Problem
Where the string "passed" appears in a line of the data, show that line.

+---+

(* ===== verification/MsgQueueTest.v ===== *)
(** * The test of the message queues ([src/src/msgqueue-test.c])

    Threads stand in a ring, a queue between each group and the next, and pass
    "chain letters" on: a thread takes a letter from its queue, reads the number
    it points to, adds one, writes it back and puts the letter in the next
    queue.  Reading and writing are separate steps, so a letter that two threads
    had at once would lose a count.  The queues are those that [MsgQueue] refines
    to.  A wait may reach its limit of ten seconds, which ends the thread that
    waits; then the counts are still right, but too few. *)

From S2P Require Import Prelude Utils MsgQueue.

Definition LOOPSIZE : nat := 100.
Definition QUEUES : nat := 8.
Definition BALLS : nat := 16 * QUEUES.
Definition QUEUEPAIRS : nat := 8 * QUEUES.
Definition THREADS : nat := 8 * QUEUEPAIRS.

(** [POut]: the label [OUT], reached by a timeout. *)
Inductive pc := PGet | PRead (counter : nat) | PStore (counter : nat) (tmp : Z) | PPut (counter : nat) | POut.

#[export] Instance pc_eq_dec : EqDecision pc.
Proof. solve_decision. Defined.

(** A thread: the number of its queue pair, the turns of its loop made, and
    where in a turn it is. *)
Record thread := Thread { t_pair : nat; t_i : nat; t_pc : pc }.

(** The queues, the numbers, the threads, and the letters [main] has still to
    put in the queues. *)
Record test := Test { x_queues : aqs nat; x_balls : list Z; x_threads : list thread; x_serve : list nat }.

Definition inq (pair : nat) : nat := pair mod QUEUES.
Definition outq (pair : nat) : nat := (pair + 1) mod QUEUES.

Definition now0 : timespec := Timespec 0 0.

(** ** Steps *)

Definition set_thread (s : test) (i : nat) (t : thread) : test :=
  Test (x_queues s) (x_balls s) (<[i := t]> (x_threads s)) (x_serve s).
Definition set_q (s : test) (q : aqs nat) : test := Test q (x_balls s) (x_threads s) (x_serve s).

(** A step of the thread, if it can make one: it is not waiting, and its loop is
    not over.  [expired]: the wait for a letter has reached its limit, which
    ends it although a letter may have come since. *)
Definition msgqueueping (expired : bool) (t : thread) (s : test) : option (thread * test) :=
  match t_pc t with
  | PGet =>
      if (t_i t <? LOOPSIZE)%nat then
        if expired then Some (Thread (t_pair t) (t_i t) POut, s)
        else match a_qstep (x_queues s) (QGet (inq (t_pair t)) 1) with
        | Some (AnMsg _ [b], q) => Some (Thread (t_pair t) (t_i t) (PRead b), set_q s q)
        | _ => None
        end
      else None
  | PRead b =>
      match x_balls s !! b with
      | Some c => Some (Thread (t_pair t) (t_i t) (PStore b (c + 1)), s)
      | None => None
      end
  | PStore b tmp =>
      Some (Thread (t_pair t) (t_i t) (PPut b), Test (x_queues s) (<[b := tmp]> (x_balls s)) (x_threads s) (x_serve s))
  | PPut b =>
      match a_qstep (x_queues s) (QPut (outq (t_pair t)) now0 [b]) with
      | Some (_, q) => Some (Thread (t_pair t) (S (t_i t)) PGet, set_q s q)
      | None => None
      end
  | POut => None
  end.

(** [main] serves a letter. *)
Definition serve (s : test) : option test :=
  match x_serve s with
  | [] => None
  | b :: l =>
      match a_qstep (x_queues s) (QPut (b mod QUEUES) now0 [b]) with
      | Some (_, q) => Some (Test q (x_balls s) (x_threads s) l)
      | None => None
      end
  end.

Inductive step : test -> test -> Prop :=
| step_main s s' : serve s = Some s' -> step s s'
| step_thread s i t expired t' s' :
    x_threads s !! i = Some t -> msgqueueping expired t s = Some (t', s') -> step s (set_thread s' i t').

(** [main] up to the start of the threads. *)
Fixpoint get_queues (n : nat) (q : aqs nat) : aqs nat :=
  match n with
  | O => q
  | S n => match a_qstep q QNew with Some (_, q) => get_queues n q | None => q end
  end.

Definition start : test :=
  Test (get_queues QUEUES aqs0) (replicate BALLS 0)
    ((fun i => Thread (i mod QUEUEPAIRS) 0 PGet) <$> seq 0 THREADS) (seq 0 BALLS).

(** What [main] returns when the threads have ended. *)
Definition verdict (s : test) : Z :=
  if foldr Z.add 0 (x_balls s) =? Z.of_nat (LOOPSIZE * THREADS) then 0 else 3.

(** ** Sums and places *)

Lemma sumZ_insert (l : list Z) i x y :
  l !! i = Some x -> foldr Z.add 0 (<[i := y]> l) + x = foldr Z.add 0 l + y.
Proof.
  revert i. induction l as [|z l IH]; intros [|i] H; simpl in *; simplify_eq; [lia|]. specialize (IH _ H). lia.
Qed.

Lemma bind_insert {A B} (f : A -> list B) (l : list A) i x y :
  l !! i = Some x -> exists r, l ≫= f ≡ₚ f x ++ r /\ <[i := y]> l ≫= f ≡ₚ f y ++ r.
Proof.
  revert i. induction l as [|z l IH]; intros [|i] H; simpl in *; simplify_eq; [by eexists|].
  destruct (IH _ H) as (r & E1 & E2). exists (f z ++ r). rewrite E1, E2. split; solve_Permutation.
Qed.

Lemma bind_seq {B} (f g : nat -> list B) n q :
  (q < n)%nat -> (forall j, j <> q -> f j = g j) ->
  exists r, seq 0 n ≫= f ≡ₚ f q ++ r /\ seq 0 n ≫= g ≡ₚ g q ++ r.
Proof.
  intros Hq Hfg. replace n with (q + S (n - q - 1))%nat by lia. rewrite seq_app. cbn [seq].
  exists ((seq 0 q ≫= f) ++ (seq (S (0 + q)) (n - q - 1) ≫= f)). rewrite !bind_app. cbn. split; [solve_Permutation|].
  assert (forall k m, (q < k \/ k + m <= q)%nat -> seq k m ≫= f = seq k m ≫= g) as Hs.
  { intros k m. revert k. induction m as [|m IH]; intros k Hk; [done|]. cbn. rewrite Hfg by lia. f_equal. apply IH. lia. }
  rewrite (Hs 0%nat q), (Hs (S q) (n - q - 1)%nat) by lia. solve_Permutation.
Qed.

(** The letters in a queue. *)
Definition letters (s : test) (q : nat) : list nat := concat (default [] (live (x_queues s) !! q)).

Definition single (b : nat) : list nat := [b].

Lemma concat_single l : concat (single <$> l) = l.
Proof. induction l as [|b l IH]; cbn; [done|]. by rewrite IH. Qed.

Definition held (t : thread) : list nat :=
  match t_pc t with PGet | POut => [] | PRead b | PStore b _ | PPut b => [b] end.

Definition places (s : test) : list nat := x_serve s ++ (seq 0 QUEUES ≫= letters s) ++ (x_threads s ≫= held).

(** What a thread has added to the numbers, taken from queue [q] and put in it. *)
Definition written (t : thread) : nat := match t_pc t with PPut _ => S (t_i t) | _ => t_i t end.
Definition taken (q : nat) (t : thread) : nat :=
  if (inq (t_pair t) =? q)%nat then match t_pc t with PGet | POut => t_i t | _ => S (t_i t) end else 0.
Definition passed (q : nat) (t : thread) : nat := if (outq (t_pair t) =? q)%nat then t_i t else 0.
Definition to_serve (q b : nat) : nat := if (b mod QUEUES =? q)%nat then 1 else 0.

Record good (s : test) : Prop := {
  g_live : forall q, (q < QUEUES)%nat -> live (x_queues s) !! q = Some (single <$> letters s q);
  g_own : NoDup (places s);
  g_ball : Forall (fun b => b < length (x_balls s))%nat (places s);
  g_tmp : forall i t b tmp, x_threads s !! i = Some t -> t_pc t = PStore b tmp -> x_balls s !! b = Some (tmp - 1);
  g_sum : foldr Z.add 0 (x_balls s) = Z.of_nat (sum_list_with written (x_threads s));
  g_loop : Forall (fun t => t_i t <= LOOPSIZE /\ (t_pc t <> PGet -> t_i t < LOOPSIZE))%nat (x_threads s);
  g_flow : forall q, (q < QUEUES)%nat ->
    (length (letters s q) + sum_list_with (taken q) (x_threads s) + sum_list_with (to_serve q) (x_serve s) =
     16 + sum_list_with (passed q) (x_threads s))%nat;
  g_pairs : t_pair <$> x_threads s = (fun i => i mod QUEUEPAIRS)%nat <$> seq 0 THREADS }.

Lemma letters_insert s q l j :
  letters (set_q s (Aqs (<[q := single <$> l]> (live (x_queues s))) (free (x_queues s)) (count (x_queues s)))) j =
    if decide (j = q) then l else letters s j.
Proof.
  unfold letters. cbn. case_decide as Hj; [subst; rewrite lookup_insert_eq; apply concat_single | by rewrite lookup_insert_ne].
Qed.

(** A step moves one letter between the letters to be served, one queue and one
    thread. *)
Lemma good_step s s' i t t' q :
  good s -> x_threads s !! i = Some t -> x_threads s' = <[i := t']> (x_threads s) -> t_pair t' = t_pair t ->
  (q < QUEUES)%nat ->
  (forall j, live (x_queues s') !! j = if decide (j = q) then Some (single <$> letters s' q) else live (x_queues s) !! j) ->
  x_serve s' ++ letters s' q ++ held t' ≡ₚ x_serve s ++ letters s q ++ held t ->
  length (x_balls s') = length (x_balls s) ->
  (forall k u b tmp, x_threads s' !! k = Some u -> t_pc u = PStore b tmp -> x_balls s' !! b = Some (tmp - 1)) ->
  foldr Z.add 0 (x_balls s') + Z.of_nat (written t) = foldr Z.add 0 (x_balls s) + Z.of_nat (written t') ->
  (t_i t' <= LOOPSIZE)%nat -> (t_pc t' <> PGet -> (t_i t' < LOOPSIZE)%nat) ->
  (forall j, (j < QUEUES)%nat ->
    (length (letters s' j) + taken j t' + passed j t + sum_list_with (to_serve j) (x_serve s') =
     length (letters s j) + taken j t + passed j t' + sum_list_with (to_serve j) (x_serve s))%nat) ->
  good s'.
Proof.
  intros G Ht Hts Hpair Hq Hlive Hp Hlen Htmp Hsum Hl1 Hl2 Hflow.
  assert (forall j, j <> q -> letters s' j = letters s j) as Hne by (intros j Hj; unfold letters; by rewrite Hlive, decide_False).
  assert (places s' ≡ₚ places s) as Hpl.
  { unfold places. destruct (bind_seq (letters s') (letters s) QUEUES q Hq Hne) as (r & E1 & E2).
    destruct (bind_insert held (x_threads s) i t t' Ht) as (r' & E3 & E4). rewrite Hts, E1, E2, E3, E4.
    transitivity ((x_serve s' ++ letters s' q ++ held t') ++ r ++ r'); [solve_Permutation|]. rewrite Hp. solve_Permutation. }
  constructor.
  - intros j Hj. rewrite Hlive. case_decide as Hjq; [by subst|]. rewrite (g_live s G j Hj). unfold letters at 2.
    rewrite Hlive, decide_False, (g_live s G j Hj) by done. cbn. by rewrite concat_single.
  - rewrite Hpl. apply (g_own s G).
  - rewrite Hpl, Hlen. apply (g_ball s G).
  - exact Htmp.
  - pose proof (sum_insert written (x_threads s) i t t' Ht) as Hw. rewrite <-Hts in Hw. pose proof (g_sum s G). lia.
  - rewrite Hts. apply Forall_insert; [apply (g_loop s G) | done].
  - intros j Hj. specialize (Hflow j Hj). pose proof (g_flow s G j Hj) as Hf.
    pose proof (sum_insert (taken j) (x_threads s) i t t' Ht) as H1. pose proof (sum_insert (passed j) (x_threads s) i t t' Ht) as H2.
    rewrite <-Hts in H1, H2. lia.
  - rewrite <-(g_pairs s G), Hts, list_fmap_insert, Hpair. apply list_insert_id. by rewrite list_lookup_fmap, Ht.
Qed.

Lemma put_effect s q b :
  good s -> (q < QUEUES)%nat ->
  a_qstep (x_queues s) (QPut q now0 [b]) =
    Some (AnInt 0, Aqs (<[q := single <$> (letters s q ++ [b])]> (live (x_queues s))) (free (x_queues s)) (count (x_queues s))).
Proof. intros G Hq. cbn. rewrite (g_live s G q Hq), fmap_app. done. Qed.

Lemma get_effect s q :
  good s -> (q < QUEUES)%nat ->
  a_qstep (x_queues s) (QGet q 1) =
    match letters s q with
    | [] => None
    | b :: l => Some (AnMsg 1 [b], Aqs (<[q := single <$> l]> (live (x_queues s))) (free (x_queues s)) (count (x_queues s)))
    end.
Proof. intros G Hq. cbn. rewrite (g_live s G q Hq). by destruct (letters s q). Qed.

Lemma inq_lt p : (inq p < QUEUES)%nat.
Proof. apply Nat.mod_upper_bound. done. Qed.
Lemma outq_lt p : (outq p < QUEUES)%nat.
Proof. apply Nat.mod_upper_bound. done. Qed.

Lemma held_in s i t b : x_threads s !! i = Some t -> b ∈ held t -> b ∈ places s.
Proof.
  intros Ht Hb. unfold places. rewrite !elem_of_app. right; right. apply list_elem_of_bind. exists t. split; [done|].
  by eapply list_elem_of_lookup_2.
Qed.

+---+

Written reply
Definition passed (q : nat) (t : thread) : nat := if (outq (t_pair t) =? q)%nat then t_i t else 0.
     16 + sum_list_with (passed q) (x_threads s))%nat;
    (length (letters s' j) + taken j t' + passed j t + sum_list_with (to_serve j) (x_serve s') =
     length (letters s j) + taken j t + passed j t' + sum_list_with (to_serve j) (x_serve s))%nat) ->
    pose proof (sum_insert (taken j) (x_threads s) i t t' Ht) as H1. pose proof (sum_insert (passed j) (x_threads s) i t t' Ht) as H2.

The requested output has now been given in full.